Other concerns include ending forced labor, creating humane prison living conditions and developing prison policies that prioritize the humanity of the incarcerated.
Thursday, August 23, 2018
Florida's Lowell Correctional Institution for Women is infamous for human rights abuses. Recently a convening was held in Florida giving formerly incarcerated women and their families an opportunity to tell Justice Department investigators of the brutalities they experienced at the prison at the hands of the guards.

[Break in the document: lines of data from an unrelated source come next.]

(** The loop only ever changes the font of the context. *)
Lemma autofit_context host overlay rect fontWeight fontFamily letterSpacing lineHeight
    (ctx : Ctx) :
  forall (fuel : nat) (st fit : Fit),
    (forall F, setFont (fit_ctx st) F = setFont ctx F) ->
    autofit host fuel overlay rect fontWeight fontFamily letterSpacing lineHeight st
    = Ok fit ->
    forall F, setFont (fit_ctx fit) F = setFont ctx F.
Proof.
  induction fuel as [ | fuel IH ]; intros st fit Hctx Hrun; cbn [autofit] in Hrun;
    [ discriminate | ].
  destruct (Qle_bool 6 (fit_fontSize st)).
  - unfold fitAttempt in Hrun. destruct (_ && _) in Hrun.
    + injection Hrun as <-. cbn [fit_ctx]. exact Hctx.
    + refine (IH _ fit _ Hrun). cbn [fit_ctx]. exact Hctx.
  - injection Hrun as <-. exact Hctx.
Qed.

(** What [drawText] does once the loop has returned: it paints under a clip
    region inside the rectangle, in the font of the size the loop left. *)
Lemma drawText_after_autofit host fuel ctx overlay rect fit :
  autofit host fuel overlay rect
          (normalizeWeight (fontWeight overlay))
          (orString (fontFamily overlay) "sans-serif")
          (normalizeLetterSpacing (letterSpacing overlay))
          (normalizeLineHeight (lineHeight overlay))
          (mkFit ctx (baseFontSizeOf overlay) [] 0%Q) = Ok fit ->
  exists ctx',
    drawText host fuel ctx overlay rect = Ok ctx' /\
    canvas_width ctx' = canvas_width ctx /\ canvas_height ctx' = canvas_height ctx /\
    (forall i j,
       insideRect (IntRect.x rect) (IntRect.y rect) (IntRect.width rect)
                  (IntRect.height rect) i j = false ->
       surface ctx' i j = surface ctx i j) /\
    exists runs,
      painted ctx' = painted ctx ++ runs /\
      Forall (fun r => font_size (run_font r) = fit_fontSize fit) runs.
Proof.
  intros Hfit.
  pose proof (autofit_context host overlay rect _ _ _ _ ctx fuel
                (mkFit ctx (baseFontSizeOf overlay) [] 0%Q) fit
                (fun F => eq_refl) Hfit) as Hctx.
  unfold drawText. fold (baseFontSizeOf overlay). rewrite Hfit. cbn [bind].
  rewrite Hctx.
  eexists. split; [ reflexivity | ].
  match goal with
  | |- context [fold_left ?step ?l ?c0] =>
      pose proof (fold_paintedFrom step
                    ltac:(intros c [index line]; apply drawLineWithSpacing_paintedFrom)
                    l c0 c0 (paintedFrom_refl c0))
        as (Hw & Hh & Hs & Hp & Hv & Hout & runs & Hruns & Hfont);
      set (drawn := fold_left step l c0) in *;
      assert (Hc0 : canvas_width c0 = canvas_width ctx /\
                    canvas_height c0 = canvas_height ctx /\
                    surface c0 = surface ctx /\ painted c0 = painted ctx /\
                    font (state c0)
                    = mkFont (normalizeWeight (fontWeight overlay)) (fit_fontSize fit)
                             (orString (fontFamily overlay) "sans-serif"
                              ++ ", sans-serif")%string /\
                    forall i j,
                      insideRect (IntRect.x rect) (IntRect.y rect) (IntRect.width rect)
                                 (IntRect.height rect) i j = false ->
                      clip (state c0) i j = false)
        by (unfold setFillStyle; destruct (parseColor _); cbn; repeat split;
            intros i j Hin; rewrite Hin; cbn; now rewrite andb_false_r)
  end.
  destruct Hc0 as (Cw & Ch & Cs & Cp & Cf & Cclip).
  assert (Hrestore : canvas_width (restore drawn) = canvas_width drawn /\
                     canvas_height (restore drawn) = canvas_height drawn /\
                     surface (restore drawn) = surface drawn /\
                     painted (restore drawn) = painted drawn)
    by (unfold restore; destruct (saved drawn); repeat split).
  destruct Hrestore as (Rw & Rh & Rs & Rp).
  rewrite Rw, Rh, Rs, Rp. repeat split.
  - congruence.
  - congruence.
  - intros i j Hin. rewrite <- Cs. apply Hout. now apply Cclip.
  - exists runs. split; [ congruence | ].
    eapply List.Forall_impl; [ | exact Hfont ]. cbn beta. intros r ->. now rewrite Cf.
Qed.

They described rape, assault and drug smuggling by officer as routine.
The investigation into possible constitutional violations began in July . Lowell has the second largest women's population in the country. One family reports that their daughter is verbally and physically attacked by corrections officers. The Miami Herald helped expose the human rights violations in a report Beyond Punishment. The paper followed up reporting on the meeting that occurred with Federal Investigators.
"DOJ representatives said they are focusing on whether the Florida Department of Corrections has ignored, covered up or dismissed widespread complaints of sexual misconduct by officers, administrators and staff." One woman reported being in isolation for 65 days following a report of sexual assault by a corrections officer. This punishment for reporting assault is common in many women's prisons.
Laura Cowell, an attorney with the Justice Department, said that the inquiry was not a criminal one. She said that should violations be found DOJ would work with prison officials to address "deficiencies". Leaving unanswered why the investigation is not criminal and what power will DOJ have in stopping the abuses without the power of arrest. Attorney Cowell tried to assure the audience "that retaliation would not be tolerated by the Department of Justice, pointing out that it is against the law for anyone to impede a federal investigation." So is sexual assault, drug distribution and other horrors going on inside Lowell.